▼▼▼

Definition mpsearch (m : CString.mem) : option Z :=
  let bda := p2v 0x400 in
  let p := Z.shiftl (Z.lor (Z.shiftl (m (bda + 0x0F)) 8) (m (bda + 0x0E))) 4 in
  let first :=
    if negb (p =? 0) then mpsearch1 m p 1024
    else mpsearch1 m (Z.lor (Z.shiftl (m (bda + 0x14)) 8) (m (bda + 0x13)) * 1024 - 1024) 1024 in
  match first with Some mp => Some mp | None => mpsearch1 m 0xF0000 0x10000 end.

(** The floating pointer and the table. *)
Definition mpconfig (m : CString.mem) : option (Z * Z) :=
  match mpsearch m with
  | None => None
  | Some mp =>
      if mp_physaddr m mp =? 0 then None
      else
        let conf := p2v (mp_physaddr m mp) in
        if negb (signed_with m conf PCMP_SIG) then None
        else if negb (conf_version m conf =? 1) && negb (conf_version m conf =? 4) then None
        else if negb (sum m conf (conf_length m conf) =? 0) then None
        else Some (mp, conf)
  end.

(** [bcpu] is an index into [cpus], of which only the ids matter here. *)
Record mpstate := mkMp { bcpu : Z; ismp : bool; ncpu : Z; ioapicid : Z; lapic : Z; cpu_ids : list Z; ports : list (Z * Z) }.

(** A store past the end of [cpus] destroys other variables: nothing is said of
    what follows. *)
Inductive mpresult := MpDone (s : mpstate) | MpOverrun | MpLoops.

(** The scan of the entries from [p] to [e]; [fuel] bounds the number of rounds. *)
Fixpoint mp_entries (fuel : nat) (m : CString.mem) (p e : Z) (s : mpstate) : mpresult :=
  if p <? e then
    match fuel with
    | O => MpLoops
    | S fuel' =>
        if m p =? MPPROC then
          let s := if negb (ncpu s =? m (p + 1)) then mkMp (bcpu s) false (ncpu s) (ioapicid s) (lapic s) (cpu_ids s) (ports s) else s in
          let b := if flag (m (p + 3)) MPBOOT then ncpu s else bcpu s in
          if ncpu s <? Z.of_nat (length (cpu_ids s)) then
            mp_entries fuel' m (p + sizeof_mpproc) e
              (mkMp b (ismp s) (ncpu s + 1) (ioapicid s) (lapic s) (<[Z.to_nat (ncpu s) := u8 (ncpu s)]> (cpu_ids s)) (ports s))
          else MpOverrun
        else if m p =? MPIOAPIC then
          mp_entries fuel' m (p + sizeof_mpioapic) e
            (mkMp (bcpu s) (ismp s) (ncpu s) (m (p + 1)) (lapic s) (cpu_ids s) (ports s))
        else if (m p =? MPBUS) || (m p =? MPIOINTR) || (m p =? MPLINTR) then mp_entries fuel' m (p + 8) e s
        else mp_entries fuel' m p e (mkMp (bcpu s) false (ncpu s) (ioapicid s) (lapic s) (cpu_ids s) (ports s))
    end
  else MpDone s.

(** [imcr] is what inb(0x23) yields. *)
Definition mpinit (fuel : nat) (imcr : Z) (m : CString.mem) (s : mpstate) : mpresult :=
  let s := mkMp 0 (ismp s) (ncpu s) (ioapicid s) (lapic s) (cpu_ids s) (ports s) in
  match mpconfig m with
  | None => MpDone s
  | Some (mp, conf) =>
      let s := mkMp (bcpu s) true (ncpu s) (ioapicid s) (conf_lapicaddr m conf) (cpu_ids s) (ports s) in
      match mp_entries fuel m (conf + sizeof_mpconf) (conf + conf_length m conf) s with
      | MpDone s =>
          if negb (ismp s) then MpDone (mkMp (bcpu s) false 1 0 0 (cpu_ids s) (ports s))
          else if negb (mp_imcrp m mp =? 0) then
            MpDone (mkMp (bcpu s) (ismp s) (ncpu s) (ioapicid s) (lapic s) (cpu_ids s)
              (ports s ++ [(0x22, 0x70); (0x23, Z.lor imcr 1)]))
          else MpDone s
      | r => r
      end
  end.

▲▲▲

■ TASK DESCRIPTION ■
Where the listing above reaches the line that contains "if negb (signed_with", start retyping, and finish with the line that contains "(** A store"; reproduce those lines exactly and no others.

■ RESPONSE TO THIS EXERCISE ■
        if negb (signed_with m conf PCMP_SIG) then None
        else if negb (conf_version m conf =? 1) && negb (conf_version m conf =? 4) then None
        else if negb (sum m conf (conf_length m conf) =? 0) then None
        else Some (mp, conf)
  end.

(** [bcpu] is an index into [cpus], of which only the ids matter here. *)
Record mpstate := mkMp { bcpu : Z; ismp : bool; ncpu : Z; ioapicid : Z; lapic : Z; cpu_ids : list Z; ports : list (Z * Z) }.

(** A store past the end of [cpus] destroys other variables: nothing is said of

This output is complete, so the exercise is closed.